Jan 5, 2012 at 13:44 comment added Andreas Blass For the second question, the real line is a counterexample --- metrizable, $\sigma$-compact, but not compact. (@Martin: This really is just a comment, in comparison with the other answers.)
Jan 5, 2012 at 13:28 comment added Pietro Majer @Martin: sorry, you're right.. sometimes one just starts with comments this way ;-)
Jan 5, 2012 at 13:24 comment added Pietro Majer @Diagonal: A sequence in the TVS $R^N$ is Cauchy (resp. convergent) if and only if, it belongs to some $R^n$ and it is Cauchy (resp., convergent) there. This implies that $R^N$ is sequentially complete. On the other hand, $R^N$ is the countable union of closed proper subspaces $R^n$ (they are closed because they are complete). Hence, $R^N$ is not metrizable by the Baire category theorem.

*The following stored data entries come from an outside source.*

(** The group before: the last one that has finished. *)
Definition finished_last {A} (m : gmap Z A) (t : Z) (before : option A) : Prop :=
  match before with
  | None => forall k', is_Some (m !! k') -> t < k'
  | Some b => exists k, m !! k = Some b /\ k <= t /\ forall k', is_Some (m !! k') -> k' <= k \/ t < k'
  end.

Lemma groups_at_sound {A} (m : gmap Z A) t a before :
  groups_at m t = Some (a, before) -> (exists k, in_charge m t k a) /\ finished_last m t before.
Proof.
  unfold groups_at. rewrite upper_bound_spec; [|apply map_items_sorted|apply NoDup_map_items_keys].
  intros (l1 & k & l2 & Hm & Ht & Hl1 & ->).
  pose proof (map_items_sorted m) as Hs. rewrite Hm in Hs.
  apply Sorted_StronglySorted in Hs; [|intros [] [] []; unfold item_le; cbn; lia].
  assert (forall k', is_Some (m !! k') -> (exists x, (k', x) ∈ l1) \/ k <= k') as Hk.
  { intros k' [x Hx%elem_of_map_items]. rewrite Hm in Hx. apply elem_of_app in Hx as [Hx|Hx]; [by eauto|right].
    apply StronglySorted_app in Hs as (_ & _ & Hs). apply StronglySorted_inv in Hs as [_ Hs].
    apply elem_of_cons in Hx as [[= -> _]|Hx]; [done|]. by eapply Forall_forall in Hs; [|exact Hx]. }
  rewrite Forall_forall in Hl1. split.
  - exists k. split_and!; [apply elem_of_map_items; rewrite Hm; set_solver|done|].
    intros k' [[x Hx]|?]%Hk; [|by right]. left. by apply Hl1 in Hx.
  - destruct (last l1) as [[k0 b]|] eqn:Hlast; cbn.
    + apply last_Some in Hlast as [l0 ->]. exists k0. split_and!.
      * apply elem_of_map_items. rewrite Hm. set_solver.
      * apply (Hl1 (k0, b)). set_solver.
      * intros k' [[x Hx]|?]%Hk; [|right; lia]. left.
        rewrite <- app_assoc in Hs. apply elem_of_app in Hx as [Hx|Hx%list_elem_of_singleton].
        -- apply StronglySorted_app in Hs as (Hs & _ & _). apply (Hs (k', x) (k0, b)); set_solver.
        -- by injection Hx as -> ->.
    + apply last_None in Hlast as ->. intros k' [[x Hx]|?]%Hk; [by apply elem_of_nil in Hx|lia].
Qed.

(** With a last group that never finishes there is always a group in charge. *)
Lemma groups_at_total {A} (m : gmap Z A) t :
  (exists k, is_Some (m !! k) /\ t < k) -> is_Some (groups_at m t).
Proof.
  intros (k & [a Ha%elem_of_map_items] & Hk). unfold groups_at. generalize (None : option A) as prev.
  revert Ha. induction (map_items m) as [|[k' a'] l IH]; [by intros ?%elem_of_nil|].
  intros [[= -> ->]|Ha]%elem_of_cons prev; cbn; [by rewrite (proj2 (Z.ltb_lt _ _))|].
  destruct (t <? k'); [done|]. by apply IH.
Qed.

(** ** The text of a share *)
Definition share_text (i : Z) (sig pk pkSig : string) : string :=
  to_string i +:+ ";" +:+ sig +:+ ";" +:+ pk +:+ ";" +:+ pkSig.

Lemma char_app c y : String c "" +:+ y = String c y.
Proof. done. Qed.

Lemma to_string_token c i : digit_value c = None -> token c (to_string i).
Proof.
  intros Hc. split; [apply to_string_nonempty|]. apply all_digits_no_char; [done|]. apply to_string_digits.
Qed.

Lemma share_text_tokens i sig pk pkSig :
  token ";" sig -> token ";" pk -> token ";" pkSig ->
  boost_tokens ";" (share_text i sig pk pkSig) = [to_string i; sig; pk; pkSig].
Proof.
  intros H1 H2 H3. unfold share_text. rewrite !(char_app ";").
  rewrite (tokenize_app ";" (to_string i)), (tokenize_app ";" sig), (tokenize_app ";" pk).
  by rewrite !tokenize_token by (done || by apply to_string_token).
Qed.

Lemma share_text_star i sig pk pkSig :
  token "*" sig -> token "*" pk -> token "*" pkSig -> token "*" (share_text i sig pk pkSig).
Proof.
  intros [_ H1] [_ H2] [_ H3]. destruct (to_string_token "*" i eq_refl) as [Hn H0]. unfold share_text. split.
  - by destruct (to_string i).
  - by rewrite !has_char_app, H0, H1, H2, H3.
Qed.

Lemma mkEdDSASigShare_text i sig pk pkSig b t n :
  1 <= i <= n -> n < 2 ^ 64 -> token ";" sig -> token ";" pk -> token ";" pkSig ->
  mkEdDSASigShare (share_text i sig pk pkSig) b t n =
    Ok (mkEdShare (share_text i sig pk pkSig) b t i sig pk pkSig).
Proof.
  intros Hi Hn H1 H2 H3. unfold mkEdDSASigShare. rewrite share_text_tokens, lexical_cast_to_string by (done || lia).
  cbn [mbind res_bind]. by rewrite (proj2 (Z.ltb_lt _ _)), (proj2 (Z.leb_le _ _)) by lia.
Qed.

(** What any share that is accepted looks like. *)
Lemma mkEdDSASigShare_sound t b ts n s :
  mkEdDSASigShare t b ts n = Ok s ->
  es_text s = t /\ es_blockId s = b /\ es_timestamp s = ts /\ 1 <= es_signerIndex s <= n.
Proof.
  unfold mkEdDSASigShare. destruct (boost_tokens ";" t) as [|t0 [|t1 [|t2 [|t3 []]]]]; try done.
  intros Hs. rinv Hs. injection Hs as <-. cbn. split_and!; [done..|lia|lia].
Qed.

(** The constructor of a merged signature collects exactly its shares. *)
Lemma collectSignature_sound l b ts n acc m :
  collectSignature l b ts n acc = Ok m ->
  zsize m = zsize acc + zlen l /\
  forall i s, m !! i = Some s ->
    acc !! i = Some s \/ exists t, t ∈ l /\ mkEdDSASigShare t b ts n = Ok s /\ es_signerIndex s = i.
Proof.
  revert acc. induction l as [|t l IH]; intros acc; cbn [collectSignature].
  { intros [= ->]. unfold zlen; cbn. split; [lia|by left]. }
  intros Hs. rinv Hs. rename Hc into Hn. apply bool_decide_eq_true_1 in Hn.
  apply IH in Hs as [Hsz Hs]. split.
  { rewrite Hsz. unfold zsize, zlen. rewrite map_size_insert_None by done. cbn. lia. }
  intros i s [Hi|(t' & Ht & Hm & Hi)]%Hs; [|right; set_solver].
  apply lookup_insert_Some in Hi as [[<- <-]|[_ Hi]]; [right; set_solver|by left].
Qed.

Lemma collectSignature_complete (l : list (Z * string)) b ts n acc :
  NoDup l.*1 -> (forall i, i ∈ l.*1 -> acc !! i = None) ->
  (forall i t, (i, t) ∈ l -> exists s, mkEdDSASigShare t b ts n = Ok s /\ es_signerIndex s = i) ->
  exists m, collectSignature l.*2 b ts n acc = Ok m.
Proof.
  revert acc. induction l as [|[i t] l IH]; intros acc Hnd Hacc Hl; cbn [collectSignature fmap list_fmap snd]; [by eauto|].
  cbn in Hnd. apply NoDup_cons in Hnd as [Hi Hnd].
  destruct (Hl i t) as (s & Hs & Hsi); [by left|]. rewrite Hs. cbn [mbind res_bind].
  rewrite Hsi, (bool_decide_eq_true_2 (acc !! i = None)) by (apply Hacc; by left). cbn [rcheck].
  apply IH; [done| |intros j u Hj; apply Hl; by right].
  intros j Hj. rewrite lookup_insert_ne by (intros ->; done). apply Hacc. by right.
Qed.

Lemma list_to_map_items {A} (m : gmap Z A) : list_to_map (map_items m) = m.
Proof.
  rewrite <- (list_to_map_to_list m) at 2. apply list_to_map_proper; [apply NoDup_map_items_keys|apply map_items_perm].
Qed.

Note that the same argument works for $C_c(\Omega)$ and $\mathcal{D}(\Omega)$ etc.
Jan 5, 2012 at 13:23 comment added Martin Brandenburg Why do you all post just comments, although they are answers?
Jan 5, 2012 at 13:11 comment added Stephen S Every CW-complex is the union of a sequence of closed metrizable subspaces, but there are many examples of CW-complexes that aren't metrizable (a wedge of countably infinitely many circles being perhaps the simplest).
Jan 5, 2012 at 12:15 comment added Buschi Sergio Let $X=I\coprod I$ where $I=[0,1]$ the real interval by natural topolgy, then any element of $X$ is $(0, x)$ (as $x$ is in the frist copy of $I$) or $(1, x)$ (....second copy $I$). On $X$ change the topology considering the neighbors of $(0,0)$ as the usual neighbors join with a neighbor of $(1,0)$, and this family become the neighborrds of $(1,0)$ too. (formally let $f: X\to [-1, 1]: (1, x)\mapsto x,\ (0, x)\mapsto -x$ and let the topology induced by $f$ on the set $X$, where $[-1,1]$ has the natural topology). THen $X$ is a union of two subspace (metrixable of course) but $X$ isnt $T_2$.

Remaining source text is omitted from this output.